BEGIN Supplied material
(* ===== verification/Program.v ===== *)
(** The program as a whole: requests of the API, jobs of the scheduler and
    start-up tasks on the running server and its configuration file, one after
    the other, and what they keep true together. *)

From S2P Require Import Prelude GoStrings GoRuntime Core Registry Config Store Proxy Ddns Sys Discovery Agent Routes Certs Mutations Main Api.

(** ** What jobs and actions leave alone *)

(** The tables that only a reload changes. *)
Definition same_config (st st' : MemoryStore) : Prop :=
  st_zones st' = st_zones st ∧ st_providers st' = st_providers st ∧
  st_apps st' = st_apps st ∧ st_targets st' = st_targets st.

#[export] Instance same_config_refl : Reflexive same_config.
Proof. by intros st. Qed.
#[export] Instance same_config_trans : Transitive same_config.
Proof. intros a b c (E1 & E2 & E3 & E4) (F1 & F2 & F3 & F4). split_and!; congruence. Qed.

Section ddns_frame.
Context `{GoRuntime} {W S : Type} `{World W} `{StateStore S} (R : relation S)
  `{!Reflexive R} `{!Transitive R}.
Hypothesis PutSyncState_R : ∀ state st, R st (PutSyncState state st).1.

Lemma put_state_R svc state st : R st (put_state (W:=W) svc state st).1.
Proof. unfold put_state. case_split; [apply PutSyncState_R|done]. Qed.

Lemma syncRecord_R svc ref zone host t v st (w : W) :
  R st (syncRecord svc ref zone host t v st w).2.1.
Proof.
  unfold syncRecord. case_split; [done|]. destruct (ResolveAuthZone _ _); [|done].
  case_split.
  { match goal with |- context [PutSyncState ?x st] => pose proof (PutSyncState_R x st) end.
    by destruct (PutSyncState _ st). }
  destruct (Upsert _ _ _) as [w' [e|]];
    match goal with |- context [put_state svc ?x st] => pose proof (put_state_R svc x st) end;
    by destruct (put_state _ _ _).
Qed.

Lemma sync_into_R svc ref zone t v acc host :
  R (acc_store acc) (acc_store (sync_into (W:=W) svc ref zone t v acc host)).
Proof.
  unfold sync_into.
  pose proof (syncRecord_R svc ref zone host t v (acc_store acc) (acc_world acc)) as Hs.
  by destruct (syncRecord _ _ _ _ _ _ _ _) as [[state err] [st w]].
Qed.
(** How a call of an updater ends. *)
Inductive outcome := Returns (err : option error) | Panics.

Definition returned {W} (m : IO W ()) : W → W * outcome := λ w,
  match m w with
  | (w', Ok _) => (w', Returns None)
  | (w', Err e) => (w', Returns (Some e))
  end.

Definition defaultAliDNSTTL (ttl : Z) : Z := if (ttl <=? 0)%Z then 600 else ttl.

Section alidns.
Context {W} `{HTTP W} `{OS W} `{NetURL} `{GoRuntime} `{Signing}.
Context `{JSON aliDNSRecordsResponse} `{JSON aliDNSResponse}.
Context (accessKeyID accessKeySecret endpoint : string).

Definition alidns_request {A} `{JSON A} (zero : A) (params : Values) : IO W A := λ w,
  let '(w, now1) := Now w in
  let '(w, now2) := Now w in
  let params := aliyunSigner accessKeyID accessKeySecret params "GET" "2015-01-09" now1 now2 in
  (do! u := io_lift (url_Parse endpoint) in
   do! resp := http_Do {| rq_Method := "GET";
                          rq_URL := url_String (url_set_RawQuery (Encode params) u);
                          rq_Headers := []; rq_Body := "" |} in
   io_lift (decodeJSONResponse zero resp)) w.

Definition alidns_create (resolved : RecordName) (record : DNSRecord) : IO W () :=
  let params : Values :=
    <["TTL" := Itoa (defaultAliDNSTTL (rec_TTL record))]>
    (<["Value" := rec_Value record]> (<["Type" := rec_Type record]>
    (<["RR" := rn_Relative resolved]> (<["DomainName" := rn_Zone resolved]>
    {["Action" := "AddDomainRecord"]})))) in
  do! response := alidns_request {| ali_RecordID := "" |} params in
  if String.eqb (ali_RecordID response) ""
  then io_err (Enew "alidns create returned empty record id") else io_ret ().

Definition alidns_update (resolved : RecordName) (existing : aliDNSRecord) (record : DNSRecord)
  : IO W () :=
  let params : Values :=
    <["TTL" := Itoa (defaultAliDNSTTL (rec_TTL record))]>
    (<["Value" := rec_Value record]> (<["Type" := rec_Type record]>
    (<["RR" := rn_Relative resolved]> (<["RecordId" := al_RecordID existing]>
    {["Action" := "UpdateDomainRecord"]})))) in
  do! response := alidns_request {| ali_RecordID := "" |} params in
  if String.eqb (ali_RecordID response) ""
  then io_err (Enew "alidns update returned empty record id") else io_ret ().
END Supplied material
**Assigned task**
Reproduce all of the records exactly.

**Completed task**
(* ===== verification/Program.v ===== *)
(** The program as a whole: requests of the API, jobs of the scheduler and
    start-up tasks on the running server and its configuration file, one after
    the other, and what they keep true together. *)

From S2P Require Import Prelude GoStrings GoRuntime Core Registry Config Store Proxy Ddns Sys Discovery Agent Routes Certs Mutations Main Api.

(** ** What jobs and actions leave alone *)

(** The tables that only a reload changes. *)
Definition same_config (st st' : MemoryStore) : Prop :=
  st_zones st' = st_zones st ∧ st_providers st' = st_providers st ∧
  st_apps st' = st_apps st ∧ st_targets st' = st_targets st.

#[export] Instance same_config_refl : Reflexive same_config.
Proof. by intros st. Qed.
#[export] Instance same_config_trans : Transitive same_config.
Proof. intros a b c (E1 & E2 & E3 & E4) (F1 & F2 & F3 & F4). split_and!; congruence. Qed.

Section ddns_frame.
Context `{GoRuntime} {W S : Type} `{World W} `{StateStore S} (R : relation S)
  `{!Reflexive R} `{!Transitive R}.
Hypothesis PutSyncState_R : ∀ state st, R st (PutSyncState state st).1.

Lemma put_state_R svc state st : R st (put_state (W:=W) svc state st).1.
Proof. unfold put_state. case_split; [apply PutSyncState_R|done]. Qed.

Lemma syncRecord_R svc ref zone host t v st (w : W) :
  R st (syncRecord svc ref zone host t v st w).2.1.
Proof.
  unfold syncRecord. case_split; [done|]. destruct (ResolveAuthZone _ _); [|done].
  case_split.
  { match goal with |- context [PutSyncState ?x st] => pose proof (PutSyncState_R x st) end.
    by destruct (PutSyncState _ st). }
  destruct (Upsert _ _ _) as [w' [e|]];
    match goal with |- context [put_state svc ?x st] => pose proof (put_state_R svc x st) end;
    by destruct (put_state _ _ _).
Qed.

Lemma sync_into_R svc ref zone t v acc host :
  R (acc_store acc) (acc_store (sync_into (W:=W) svc ref zone t v acc host)).
Proof.
  unfold sync_into.
  pose proof (syncRecord_R svc ref zone host t v (acc_store acc) (acc_world acc)) as Hs.
  by destruct (syncRecord _ _ _ _ _ _ _ _) as [[state err] [st w]].
Qed.
(** How a call of an updater ends. *)
Inductive outcome := Returns (err : option error) | Panics.

Definition returned {W} (m : IO W ()) : W → W * outcome := λ w,
  match m w with
  | (w', Ok _) => (w', Returns None)
  | (w', Err e) => (w', Returns (Some e))
  end.

Definition defaultAliDNSTTL (ttl : Z) : Z := if (ttl <=? 0)%Z then 600 else ttl.

Section alidns.
Context {W} `{HTTP W} `{OS W} `{NetURL} `{GoRuntime} `{Signing}.
Context `{JSON aliDNSRecordsResponse} `{JSON aliDNSResponse}.
Context (accessKeyID accessKeySecret endpoint : string).

Definition alidns_request {A} `{JSON A} (zero : A) (params : Values) : IO W A := λ w,
  let '(w, now1) := Now w in
  let '(w, now2) := Now w in
  let params := aliyunSigner accessKeyID accessKeySecret params "GET" "2015-01-09" now1 now2 in
  (do! u := io_lift (url_Parse endpoint) in
   do! resp := http_Do {| rq_Method := "GET";
                          rq_URL := url_String (url_set_RawQuery (Encode params) u);
                          rq_Headers := []; rq_Body := "" |} in
   io_lift (decodeJSONResponse zero resp)) w.

Definition alidns_create (resolved : RecordName) (record : DNSRecord) : IO W () :=
  let params : Values :=
    <["TTL" := Itoa (defaultAliDNSTTL (rec_TTL record))]>
    (<["Value" := rec_Value record]> (<["Type" := rec_Type record]>
    (<["RR" := rn_Relative resolved]> (<["DomainName" := rn_Zone resolved]>
    {["Action" := "AddDomainRecord"]})))) in
  do! response := alidns_request {| ali_RecordID := "" |} params in
  if String.eqb (ali_RecordID response) ""
  then io_err (Enew "alidns create returned empty record id") else io_ret ().

Definition alidns_update (resolved : RecordName) (existing : aliDNSRecord) (record : DNSRecord)
  : IO W () :=
  let params : Values :=
    <["TTL" := Itoa (defaultAliDNSTTL (rec_TTL record))]>
    (<["Value" := rec_Value record]> (<["Type" := rec_Type record]>
    (<["RR" := rn_Relative resolved]> (<["RecordId" := al_RecordID existing]>
    {["Action" := "UpdateDomainRecord"]})))) in
  do! response := alidns_request {| ali_RecordID := "" |} params in
  if String.eqb (ali_RecordID response) ""
  then io_err (Enew "alidns update returned empty record id") else io_ret ().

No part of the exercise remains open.